When we brought mum to the hospital, her oxygen saturation level had dropped to 70 percent. It was the first time she was experiencing that. We were told it was well below what was required for person to function normally. She had not passed out and was not showing any telling signs of distress.
She was immediately put on oxygen and given medication. Her test results came back positive with traces of covid-19. The next day, we bought in dad. He too tested positive.
Management of mind
We made a decision not to tell them about the covid-19 positive test results to manage their state of mind. Instead, we told them that they had chest infections that had to be treated in the hospital.
We asked lots of questions about covid-19 management. The two doctors present explained that they have to manage multiple symptoms that can vary. As in our mum’s and dad’s case, one had fever, the other didn’t. One had extreme shortness of breath, the other was somewhat tolerant of low oxygen levels but still needed oxygen from time to time.

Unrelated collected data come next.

(** ** When [read_numbers] returns *)

Lemma init_has_int (name number : str) (p : PhoneNumber) :
  Forall (fun c => is_lower c = false) number ->
  PhoneNumber_init (VStr number) = Ok p -> has_int (name, p).
Proof.
  intros Hlow H.
  assert (Hc : Forall (fun c => is_lower c = false)
                      (re_sub_non_alnum (py_str (VStr number)))).
  { apply Forall_forall. intros c Hin. apply filter_In in Hin.
    rewrite Forall_forall in Hlow. now apply Hlow. }
  destruct (init_fields_digits _ _ H Hc) as (Hd & _).
  destruct (init_fields_alnum _ _ H) as ((Ha & _) & _).
  exists (decimal_value (area_code p ++ exchange_code p ++ line_number p)).
  apply py_int_digits; [|assumption].
  destruct (area_code p); discriminate.
Qed.

Lemma for_lines_plain (lines : list str) (tup_list : list entry) :
  Forall plain_line lines -> Forall has_int tup_list ->
  exists t, for_lines lines tup_list = Ok t /\ Forall has_int t.
Proof.
  intros Hl. revert tup_list.
  induction Hl as [|line rest (name & number & Hsplit & Hlow) _ IH];
    intros tup_list Ht; cbn [for_lines].
  - eauto.
  - destruct (read_line_good tup_list line) as (name' & number' & E & Hcases);
      [now rewrite Hsplit|].
    rewrite Hsplit in E. injection E as <- <-.
    destruct Hcases as [(p & Hp & ->)|[_ ->]]; cbn [bind]; apply IH.
    + apply Forall_app. split; [assumption|].
      constructor; [|constructor]. now apply (init_has_int name number).
    + assumption.
Qed.

(** On plain lines [read_numbers] returns a list. *)
Lemma read_numbers_returns (lines : list str) :
  Forall plain_line lines -> exists l, read_numbers lines = Ok l.
Proof.
  intros H. unfold read_numbers.
  destruct (for_lines_plain lines [] H (Forall_nil _)) as (t & -> & Ht).
  cbn [bind]. apply sort_from_total; [assumption | constructor].
Qed.

(** The list returned holds the entries collected from the lines, each
    once. *)
Lemma read_numbers_Permutation (lines : list str) (l : list entry) :
  read_numbers lines = Ok l ->
  exists tup_list, for_lines lines [] = Ok tup_list /\ Permutation tup_list l.
Proof.
  intros H. unfold read_numbers in H. apply bind_Ok in H.
  destruct H as (t & Ht & Hs). exists t. split; [assumption|].
  rewrite <- (sort_from_Permutation t [] l Hs). now rewrite app_nil_r.
Qed.

(** * Further properties *)

(** ** Decimal digits *)

Lemma digits_of_uint_digits (d : Decimal.uint) :
  Forall (fun c => is_digit c = true) (digits_of_uint d).
Proof. induction d; constructor; (reflexivity || assumption). Qed.

Lemma fold_digits_acc (d : Decimal.uint) (acc : positive) :
  fold_left (fun a c => (10 * a + digit_value c)%Z) (digits_of_uint d)
            (Zpos acc)
  = Zpos (Pos.of_uint_acc d acc).
Proof.
  revert acc. induction d; intros acc; [reflexivity|..];
    cbn [digits_of_uint NilEmpty.string_of_uint lit list_ascii_of_string
         map fold_left Pos.of_uint_acc];
    fold (lit (NilEmpty.string_of_uint d)); fold (digits_of_uint d);
    rewrite <- IHd; f_equal;
    try match goal with
        | |- context [digit_value ?c] =>
            let v := eval vm_compute in (digit_value c) in
            change (digit_value c) with v
        end; lia.
Qed.

Lemma decimal_value_of_uint (d : Decimal.uint) :
  decimal_value (digits_of_uint d) = Z.of_uint d.
Proof.
  unfold decimal_value, Z.of_uint.
  induction d; [reflexivity| |..];
    cbn [digits_of_uint NilEmpty.string_of_uint lit list_ascii_of_string
         map fold_left Pos.of_uint];
    fold (lit (NilEmpty.string_of_uint d)); fold (digits_of_uint d).
  - exact IHd.
  - apply (fold_digits_acc d 1).
  - apply (fold_digits_acc d 2).
  - apply (fold_digits_acc d 3).
  - apply (fold_digits_acc d 4).
  - apply (fold_digits_acc d 5).
  - apply (fold_digits_acc d 6).
  - apply (fold_digits_acc d 7).
  - apply (fold_digits_acc d 8).
  - apply (fold_digits_acc d 9).
Qed.

Lemma digit_cases (c : char) :
  is_digit c = true ->
  c = 48 \/ c = 49 \/ c = 50 \/ c = 51 \/ c = 52 \/ c = 53 \/ c = 54 \/
  c = 55 \/ c = 56 \/ c = 57.
Proof. intros H. to_bounds. lia. Qed.

Lemma digits_of_uint_of_digits (s : str) :
  Forall (fun c => is_digit c = true) s ->
  digits_of_uint (uint_of_digits s) = s.
Proof.
  induction 1 as [|c s Hc _ IH]; [reflexivity|].
  cbn [uint_of_digits].
  destruct (digit_cases c Hc) as [->|[->|[->|[->|[->|[->|[->|[->|[->| ->]]]]]]]]];
    cbn [uint_digit N.eqb Pos.eqb];
    unfold digits_of_uint in *; cbn [NilEmpty.string_of_uint lit
      list_ascii_of_string map]; fold (lit (NilEmpty.string_of_uint (uint_of_digits s)));
    rewrite IH; reflexivity.
Qed.

Lemma digits_alnum (s : str) :
  Forall (fun c => is_digit c = true) s ->
  Forall (fun c => is_alnum c = true) s.
Proof.
  intros H. eapply Forall_impl; [|exact H].
  intros c Hc. unfold is_alnum. now rewrite Hc.
Qed.

Lemma digits_field_chars (s : str) :
  Forall (fun c => is_digit c = true) s ->
  Forall (fun c => is_field_char c = true) s.
Proof.
  intros H. eapply Forall_impl; [|exact H].
  intros c Hc. unfold is_field_char. now rewrite Hc.
Qed.

(** The cleaned [str(z)] is the digits of [|z|]. *)
Lemma clean_str_of_int (z : Z) :
  exists d,
    re_sub_non_alnum (str_of_int z) = digits_of_uint d /\
    Z.of_uint d = Z.abs z.
Proof.
  assert (Hpos : forall q,
             lit (NilZero.string_of_uint (Pos.to_uint q))
             = digits_of_uint (Pos.to_uint q)).
  { intros q. unfold digits_of_uint.
    pose proof (DecimalPos.Unsigned.to_uint_nonnil q) as Hn.
    destruct (Pos.to_uint q); [contradiction|..]; reflexivity. }
  assert (Hval : forall q, Z.of_uint (Pos.to_uint q) = Zpos q).
  { intros q. unfold Z.of_uint. now rewrite DecimalPos.Unsigned.of_to. }
  destruct z as [|q|q].
  - exists (Decimal.D0 Decimal.Nil). split; reflexivity.
  - exists (Pos.to_uint q). split; [|apply Hval].
    unfold str_of_int. cbn [Z.to_int NilZero.string_of_int]. rewrite Hpos.
    apply clean_fixed, digits_alnum, digits_of_uint_digits.
  - exists (Pos.to_uint q). split; [|apply Hval].
    unfold str_of_int. cbn [Z.to_int NilZero.string_of_int].
    change (lit (String "-" (NilZero.string_of_uint (Pos.to_uint q))))
      with (chr "-" :: lit (NilZero.string_of_uint (Pos.to_uint q))).
    rewrite Hpos.
    change (re_sub_non_alnum (chr "-" :: digits_of_uint (Pos.to_uint q)))
      with (re_sub_non_alnum (digits_of_uint (Pos.to_uint q))).
    apply clean_fixed, digits_alnum, digits_of_uint_digits.
Qed.

Lemma clean_str_of_int_value (z : Z) :
  Forall (fun c => is_digit c = true) (re_sub_non_alnum (str_of_int z)) /\
  decimal_value (re_sub_non_alnum (str_of_int z)) = Z.abs z.
Proof.
  destruct (clean_str_of_int z) as (d & -> & Hd). split.
  - apply digits_of_uint_digits.
  - now rewrite decimal_value_of_uint.
Qed.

Our dad was discharged after two days. Mum stayed on for a whole week. She remained dependent on oxygen for the whole time.
Both have never had to rely on oxygen or have never really suffered from severe pneumonia that required lengthy hospitalization.

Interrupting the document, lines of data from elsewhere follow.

(** * unreq: the cancellation registries

    A shallow embedding of [src/inMemoryCancellationRegistry.ts],
    [src/redisCancellationRegistry.ts] and of the registration step of the
    middleware in [src/index.ts], with the properties of the registry
    state machine proved or refuted on it.

    Conventions.
    - A JavaScript object reference is a location in a heap of objects, so
      that a continuation which still holds [entry] after an [await] writes
      to the object it captured, whatever the map holds by then.
    - [setTimeout]/[clearTimeout] act on an explicit table of pending
      timeouts; a timeout may fire once the clock has reached its due time.
      The runtime sets a delay outside [1 .. 2^31 - 1] milliseconds to 1.
    - An [async] method runs synchronously up to its first [await]; every
      [await] is a point where other calls may run. *)

From stdpp Require Import gmap strings list fin_maps pretty.
From Stdlib Require Import ZArith Lia.

Local Open Scope Z_scope.

(** ** Shared vocabulary *)

(** ['active' | 'cancelling' | 'cancelled' | 'finished'] *)
Inductive Status : Type := active | cancelling | cancelled | finished.

#[global] Instance Status_eq_dec : EqDecision Status.
Proof. solve_decision. Defined.

(** [dbIdentifier: any]: an opaque JSON-like value; [undefined] is the
    [None] of [option DbIdentifier]. *)
Inductive DbIdentifier : Type :=
  | DbNull
  | DbNum (n : Z)
  | DbStr (s : string)
  | DbEmpty                                  (* {} *)
  | DbWith (field : string) (value rest : DbIdentifier).

(** [{ status; dbIdentifier? }] *)
Record Entry : Type := mkEntry {
  status : Status;
  dbIdentifier : option DbIdentifier
}.

(** What a JavaScript exception carries here: the [Error] built by
    [associateDbIdentifier], or whatever the hook or the store client
    rejected with. *)
Inductive Exn : Type :=
  | NoEntryFound (requestId : string)
  | External (reason : string).

(** Completion of a synchronous call. *)
Inductive Completion (A : Type) : Type :=
  | Returns (a : A)
  | Throws (e : Exn).
Arguments Returns {A} a.
Arguments Throws {A} e.

(** Settlement of a promise. *)
Inductive Settled (A : Type) : Type :=
  | Fulfilled (a : A)
  | Rejected (e : Exn).
Arguments Fulfilled {A} a.
Arguments Rejected {A} e.

(** Position of a status on the path
    [active -> cancelling -> cancelled -> finished]. *)
Definition rank (s : Status) : nat :=
  match s with
  | active => 0
  | cancelling => 1
  | cancelled => 2
  | finished => 3
  end%nat.

(** [forward s s']: [s'] is [s] or a later status. *)
Definition forward (s s' : Status) : Prop := (rank s <= rank s')%nat.

(** Invocations of the hook, oldest first: [(requestId, dbIdentifier)]. *)
Abbreviation HookLog := (list (string * DbIdentifier)).

(** Number of invocations of the hook for [requestId]. *)
Definition invocations (requestId : string) (log : HookLog) : nat :=
  length (filter (λ c, c.1 = requestId) log).

(** ** The in-memory registry *)

Module InMemory.

(** The closure passed to [setTimeout] in [register]: it captures
    [requestId]; [due] is the clock value from which it may run. *)
Record Timeout : Type := mkTimeout {
  t_requestId : string;
  t_due : Z
}.

(** A call of [markForCancellation] suspended at [await this.hook(...)]:
    the frame keeps [requestId] and the reference [entry]. *)
Record Frame : Type := mkFrame {
  f_requestId : string;
  f_entry : nat
}.

Record Registry : Type := mkRegistry {
  objects : list Entry;           (* the entry objects, by allocation *)
  entries : gmap string nat;      (* this.entries : requestId -> object *)
  timers : gmap string nat;       (* this.timers : requestId -> handle *)
  ttl : Z;                        (* this.ttl, milliseconds *)
  timeouts : gmap nat Timeout;    (* pending timeouts of the runtime *)
  next_handle : nat;
  now : Z;
  calls : HookLog;                (* invocations of this.hook *)
  awaiting : list Frame           (* calls suspended on the hook *)
}.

By the end of the week, she was on the road to recovery. All the medication had been given or prescribed. It was now a matter of getting her discharged and managing her recovery at home.
High cost to families
When we went to the oxygen bottle supplier, BOC, we were confronted with the reality of high cost of covid-19 management for families. There are three parts to the oxygen rig:
- Oxygen bottle (We opted for a medium size bottle) – K700+
- Flow meter – K400+
- Regulator – K1500+
We found that the regulator, which is sold by Meddent, a medical equipment supplier in Port Moresby, is more expensive than the oxygen bottle and that an oxygen bottle replacement is cheaper that the initial cost.
We were fortunate that a friend gave us a rig that had the regulator and flowmeter together and we were able to save cost.
Support from family and friends
Within the first 24 hours, we faced another crisis. The oxygen bottle was depleted. It was night and we didn’t know where to get another bottle. We didn’t know how long it would last.
We reached out to friends and family and they assisted. One part of our extended family supplied a brand new oxygen bottle.
Over the three days after discharge, everyone who came forward to help (even when we didn’t ask,) had been through their own covid-19 crisis, had either lost family members or were in recovery. Each of them knew intimately well, how taxing is to families.
Drawing on our strengths
Recovery is hard. Care is mentally taxing on the carer.
Covid-19 is not the usual kind of illness. The best way to explain it for the understanding non-medical people like me is that It is a collection of symptoms which have to be treated. It looks like malaria, dengue, pneumonia and asthma all in one.
For some, recovery is fast. For older people, it takes longer.
The patient has to be helped to bathe and go to the toilet. The carer has to be vigilant against secondary infections that may come about as a result of poor care. For older people and other severe cases, it is a delicate trade off – personal dignity vs care and survival.
For Papua New Guinean elders, they need their children around them for support. They will need to go to the toilet and to wash with the help of people they trust. The western style of total isolation doesn’t work for us. We are a spiritual people who need to stay connected to our kin who will protect their dignity.
I hate covid-19 with a passion. But this crisis is teaching us compassion, kindness, respect and patience. It is teaching us to reach deep into our personal reserves and find the strength to support each other.
There’s simply no room for negativity. Siblings can’t afford to fight or disagree when you’re dealing with elderly parents. You have to be of one mind in order to succeed.
We still have a long way to go. I write this in the hope that it will assist other families who are going through the covid-19 crisis.